Questa mattina, alla kermesse cinematografica della capitale, è stata la volta di una delle anteprime stampa più attese: quella del nuovo documentario di Michael Moore, "Fahrehneit 11/9".
Con il consueto linguaggio schietto e sardonico, il Premio Oscar descrive, a questo giro, le dinamiche politico-economiche che a suo parere hanno condotto, in data 9 novembre 2016, all'elezione di Donald Trump come 45esimo Presidente degli Stati Uniti.
Un'opera anticonservatrice, in cui si alternano in maniera confusa analisi e denigrazione e in cui, sebbene a essere presa di mira sia l’attuale amministrazione USA, non vengono risparmiate pesantissime critiche anche alle altre forze politiche.
Il prologo, va detto, è folgorante e spassoso: un rapido montaggio dei momenti salienti relativi all'attesa della proclamazione, in cui i sostenitori di Hillary Clinton appaiono sicurissimi dell'imminente vittoria. Allo spoglio dei voti il sottofondo è di musica requiem e l'inaspettato ma ormai incontrovertibile successo dei repubblicani arriva sulle note di "Ridi Pagliaccio". Fino a qui siamo nell'ordine della provocazione sarcastica e scappa il sorriso.
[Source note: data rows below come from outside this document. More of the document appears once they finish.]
(** ** Operations on the queues *)

Inductive queue_op : Store -> Store -> Prop :=
| op_dequeue task_types max tenant worker lease_ms clock fresh s :
    queue_op s (dequeue_jobs task_types max tenant worker lease_ms clock fresh s).2
| op_reclaim_jobs clock s : queue_op s (reclaim_stale_jobs clock s).2
| op_prune_dedupe ms clock s : queue_op s (prune_dedupe_cache ms clock s).2
| op_dead_letter_put name key payload ttl s : queue_op s (dead_letter_put name key payload ttl s)
| op_dead_letter_take name key s : queue_op s (dead_letter_take name key s).2
| op_claim_message tenant name corr ms clock fresh s : queue_op s (claim_buffered_message tenant name corr ms clock fresh s).2
| op_reclaim_messages clock s : queue_op s (reclaim_stale_buffered_message_claims clock s).2
| op_prune_messages clock s : queue_op s (prune_expired_messages clock s).2
| op_claim_timers tenant owner now limit lease_ms fresh s : queue_op s (claim_due_timers tenant owner now limit lease_ms fresh s).2
| op_release_timer timer s : queue_op s (release_timer_claim timer s)
| op_claim_effects tenant owner now limit lease_ms fresh s :
    queue_op s (claim_pending_effects tenant owner now limit lease_ms fresh s).2
| op_record_response c r s : queue_op s (record_effect_response c r s).2
| op_release_effect c s : queue_op s (release_effect_claim c s)
| op_retry_effect c d s : queue_op s (schedule_effect_retry c d s).2
| op_enqueue_activation tenant id cid kind cmd at_ clock fresh s :
    queue_op s (enqueue_activation tenant id cid kind cmd at_ clock fresh s).2
| op_claim_activations tenant owner limit lease_ms clock fresh s :
    queue_op s (claim_ready_activations tenant owner limit lease_ms clock fresh s).2
| op_renew_activation c ms clock s : queue_op s (renew_activation_claim c ms clock s).2
| op_release_activation c at_ clock s : queue_op s (release_activation_to_ready c at_ clock s)
| op_consume_activation c s : queue_op s (consume_activation c s).2
| op_dead_letter_activation c s : queue_op s (dead_letter_activation c s)
| op_reclaim_activations clock s : queue_op s (reclaim_expired_activations clock s).2
| op_pending_insert r s : queue_op s (set_st_pending (pending_insert r (st_pending s)).2 s)
| op_pending_ack tenant callout execution at_ s : queue_op s (set_st_pending (record_ack tenant callout execution at_ (st_pending s)).2 s)
| op_pending_take tenant execution s : queue_op s (set_st_pending (take_by_execution_id tenant execution (st_pending s)).2 s).
(* ===== verification/DmnSteps.v ===== *)
(** * dmn-lite: steps of the VM, without its traces

    The trace bookkeeping of the VM never influences control flow, the stack or
    the output.  [exec_core] is the effect of an instruction on the rest of the
    state, [vm_at] describes a state up to its traces, and [vm_runs] is a
    sequence of steps that stays inside the loop of [run_vm]. *)

From S2P Require Import Prelude RustStr Json Types Platform Canonical CodecFacts DmnTypes DmnReference DmnVm DmnEmit.

(** Program counter, stack, matched rules, output slots. *)
Record Core := mkCore {
  co_pc : nat;
  co_stack : list TypedValue;
  co_matched : list RuleId;
  co_output : list (option TypedValue);
}.

Section steps.
Context (c : CompiledDecision) (input : TypedInputContext) (source : string).
Implicit Types (s : VmState) (k : Core).

(** A pop of an empty stack yields the default. *)
Definition core_pop (d : TypedValue) (st : list TypedValue) : TypedValue * list TypedValue :=
  match st with v :: rest => (v, rest) | [] => (d, []) end.

Definition core_binary (f : TypedValue -> TypedValue -> bool) k : Core :=
  let '(b, st) := core_pop TVNull (co_stack k) in
  let '(a, st) := core_pop TVNull st in
  mkCore (S (co_pc k)) (TVBool (f a b) :: st) (co_matched k) (co_output k).
Definition core_unary (d : TypedValue) (f : TypedValue -> bool) k : Core :=
  let '(v, st) := core_pop d (co_stack k) in
  mkCore (S (co_pc k)) (TVBool (f v) :: st) (co_matched k) (co_output k).
Definition core_push (v : TypedValue) k : Core :=
  mkCore (S (co_pc k)) (v :: co_stack k) (co_matched k) (co_output k).

(** The instructions the emitter produces, except [EndDecision]. *)
Definition exec_core (i : DInstr) k : option Core :=
  match i with
  | DLoadField f => Some (core_push (default TVNull (input_get input f)) k)
  | DPushConst cid => v ← cd_const_pool c !! N.to_nat cid; Some (core_push v k)
  | DPushConstSet sid => Some (core_push (TVInteger (Z.of_N sid)) k)
  | DEq => Some (core_binary vm_values_equal k)
  | DNotEq => Some (core_binary vm_not_equal k)
  | DLt => Some (core_binary (λ a b, is_some_and (compare_numeric a b) is_lt) k)
  | DLe => Some (core_binary (λ a b, is_some_and (compare_numeric a b) (λ o, negb (is_gt o))) k)
  | DGt => Some (core_binary (λ a b, is_some_and (compare_numeric a b) is_gt) k)
  | DGe => Some (core_binary (λ a b, is_some_and (compare_numeric a b) (λ o, negb (is_lt o))) k)
  | DInSet =>
      let '(set_id, st) := core_pop TVNull (co_stack k) in
      let '(value, st) := core_pop TVNull st in
      match set_id with
      | TVInteger sid =>
          set ← cd_const_set_pool c !! i64_as_usize sid;
          Some (mkCore (S (co_pc k)) (TVBool (existsb (vm_values_equal value) set) :: st)
                  (co_matched k) (co_output k))
      | _ => Some (mkCore (S (co_pc k)) (TVBool false :: st) (co_matched k) (co_output k))
      end
  | DRangeCheck r =>
      let '(v, st) := core_pop TVNull (co_stack k) in
      range ← cd_range_pool c !! N.to_nat r;
      Some (mkCore (S (co_pc k)) (TVBool (eval_range_check v range) :: st) (co_matched k) (co_output k))
  | DIsNull => Some (core_unary TVNull is_tv_null k)
  | DIsNotNull => Some (core_unary TVNull (λ v, negb (is_tv_null v)) k)
  | DAnd => Some (core_binary (λ a b, as_bool a && as_bool b) k)
  | DOr => Some (core_binary (λ a b, as_bool a || as_bool b) k)
  | DNot => Some (core_unary (TVBool false) (λ v, negb (as_bool v)) k)
  | DBr addr => Some (mkCore (N.to_nat addr) (co_stack k) (co_matched k) (co_output k))
  | DBrFalse addr =>
      let '(v, st) := core_pop (TVBool false) (co_stack k) in
      Some (mkCore (if as_bool v then S (co_pc k) else N.to_nat addr) st (co_matched k) (co_output k))
  | DRuleMatched rid =>
      Some (mkCore (S (co_pc k)) (co_stack k) (co_matched k ++ [rid]) (co_output k))
  | DStoreOutputTos f =>
      let '(v, st) := core_pop TVNull (co_stack k) in
      if (N.to_nat f <? length (co_output k))%nat
      then Some (mkCore (S (co_pc k)) st (co_matched k) (<[N.to_nat f := Some v]> (co_output k)))
      else None
  | _ => None
  end.

(** The rule the trace is about is one of the map. *)
Definition idx_ok s : Prop := ∀ idx, vm_rule_idx s = Some idx -> (idx < length (cd_rule_map c))%nat.

Record vm_at s k : Prop := {
  at_pc : vm_pc s = N.of_nat (co_pc k);
  at_stack : vm_stack s = co_stack k;
  at_matched : vm_matched s = co_matched k;
  at_output : vm_output s = co_output k;
  at_running : vm_halted s = false;
  at_idx : idx_ok s;
}.

(** Steps taken inside the loop of [run_vm]. *)
Inductive vm_runs : nat -> VmState -> VmState -> Prop :=
| runs_here s : vm_runs 0 s s
| runs_step n s s' s'' :
    vm_halted s = false -> vm_step c input source s = Some s' -> vm_runs n s' s'' ->
    vm_runs (S n) s s''.
(** ** Decisions *)

Record rules_laid (n m : nat) (policy : HitPolicy) (l : list TypedRule) (x z : EmitContext)
    (code : list DInstr) : Prop := {
  rls_code : ec_instructions z = ec_instructions x ++ code;
  rls_size : length code = rules_size policy l;
  rls_spans : length (ec_source_spans z) = (length (ec_source_spans x) + length code)%nat;
  rls_map : rme_rule_id <$> ec_rule_map z = (rme_rule_id <$> ec_rule_map x) ++ (rule_id <$> l);
  rls_le : pools_le x z;
  rls_ok : pools_ok z;
  rls_small : pools_small z;
  rls_patches : ec_patches_end x ⊆ ec_patches_end z;
  rls_ends : ∀ j a, code !! j = Some (DBr a) ->
    (length (ec_instructions x) + j)%nat ∈ ec_patches_end z;
  rls_layout : ∀ c input source, fits n c z -> length (cd_output_schema c) = m ->
    code_at c (length (ec_instructions x)) (retarget (N.of_nat (length (ec_instructions z))) <$> code) ->
    rules_at c input source policy (length (ec_instructions z)) (length (ec_instructions x)) l;
}.

Lemma emit_rules_layout n m policy l :
  Forall (rule_ok n m) l -> (N.of_nat m <= u32_max)%N -> ∀ x, pools_ok x -> pools_small x ->
  room x (rules_size policy l) ->
  ∃ z code, emit_rules policy l x = Some z ∧ rules_laid n m policy l x z code.
Proof.
  intros Hl Hm. induction Hl as [|r l Hr Hl IH]; intros x Hx Hs Hroom.
  - exists x, []. split; [done|]. split; rewrite ?app_nil_r; try done; first [by constructor|cbn; lia].
  - change (rules_size policy (r :: l)) with (rule_size policy r + rules_size policy l)%nat in *.
    unfold room in Hroom.
    destruct (emit_rule_layout n m policy r x Hr Hm Hx Hs) as (y & c1 & Ey & []); [unfold room; lia|].
    pose proof (f_equal length rl_code0) as Ly. rewrite length_app in Ly.
    destruct (IH y) as (z & c2 & Ez & []); [done..|unfold room; lia|].
    exists z, (c1 ++ c2). split; [cbn; by rewrite Ey|]. split.
    + by rewrite rls_code0, rl_code0, app_assoc.
    + rewrite length_app. change (rules_size policy (r :: l)) with (rule_size policy r + rules_size policy l)%nat. lia.
    + rewrite length_app. lia.
    + rewrite rls_map0, rl_map0, fmap_app, <-app_assoc. done.
    + by etrans.
    + done.
    + done.
    + by etrans.
    + intros j a [Hj|[? Hj]]%lookup_app_Some; [by eapply rls_patches0, rl_ends0|].
      apply rls_ends0 in Hj. by replace (length (ec_instructions x) + j)%nat
        with (length (ec_instructions y) + (j - length c1))%nat by lia.
    + intros c input source Hfit Hout Hcode. rewrite fmap_app in Hcode.
      apply code_at_app in Hcode as [Hc1 Hc2]. rewrite length_fmap, <-Ly in Hc2.
      econstructor; [|by apply rls_layout0]. apply rl_layout0; [|done..]. by eapply fits_le.
Qed.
Dopo la comparsa del titolo, la voce fuori campo di Moore snocciola in maniera irresistibile tutti i possibili "colpevoli" dell'elezione, dai russi alla popstar Gwen Stefani, ma il divertimento ha i minuti contati. I toni si alzano a ritmo vertiginoso. Quando definisce Trump "narcisista malefico che si prende gioco dei Media", non c'è più traccia di satira ed è l'inizio di una sequela di accuse e insinuazioni assai serie. Trump è indicato come autore di nefandezze variamente assortite, dall'aver "proposto la pena capitale per cinque ragazzi di colore innocenti" all'essere ossessionato da fantasie incestuose nei confronti della figlia Ivanka. Quella che Moore chiama "Trumplandia" viene dipinta come fondata sul razzismo e sulla misoginia. Quando lo sguardo abbandona temporaneamente la figura del Presidente, è solo per denunciare crimini, o supposti tali, di ampia portata: in particolare ci si sofferma su quanto avviene nella cittadina di Flint e che Moore non esita a chiamare "pulizia etnica al rallentatore". Per farla breve, un governatore politicamente vicino a Trump avrebbe fornito acqua avvelenata alla popolazione, in maggioranza povera e afroamericana, un po' col movente del razzismo, un po' con quello dell'avidità. Ma vittima politica dell'affaire Flint è finito anche Obama: presentatosi in loco come il salvatore, avrebbe invece certificato la potabilità dell'acqua e autorizzato, in seguito, esercitazioni militari in mezzo ai cittadini.
Moore ne ha per tutti e, anche se non vede nei Media i fabbricanti di fake news indicati da Trump, ritiene che i maggiori organi d'informazione siano conniventi delle classi ricche. Si occupa poi di denunciare come la democrazia su suolo statunitense fosse già compromessa quando le primarie incoronarono Hillary candidata democratica al posto di Sanders.
Il capolavoro, però, si raggiunge nell'insistito parallelo tra l'ascesa di Hitler e quella di Trump, (addirittura in un filmato il Fuhrer viene doppiato dall'attuale Presidente degli Stati Uniti).
Il declino della società a stelle e strisce, a detta di Moore, è imputabile in parte anche al modo in cui vengono trattati gli insegnanti, sottopagati e costretti a umiliazioni come quella di veder legata l'assicurazione medica al risultato del contapassi. Rimanendo nel settore scuola, il regista accenna alle stragi compiute da studenti e sembra riporre speranze nel movimento politico che ne è sorto: quello di giovani che combattono contro la lobby delle armi.
Insomma, i 120 minuti di "Fahrehneit 11/9" costituiscono un calderone in cui confluiscono temi scomodi, calunnie, sorrisetti, iperboli, sdegno e chi più ne ha più ne metta.
Sarà interessante (o forse no) ascoltare il regista di cotanto collage durante l'incontro ravvicinato con il pubblico previsto nel pomeriggio di oggi.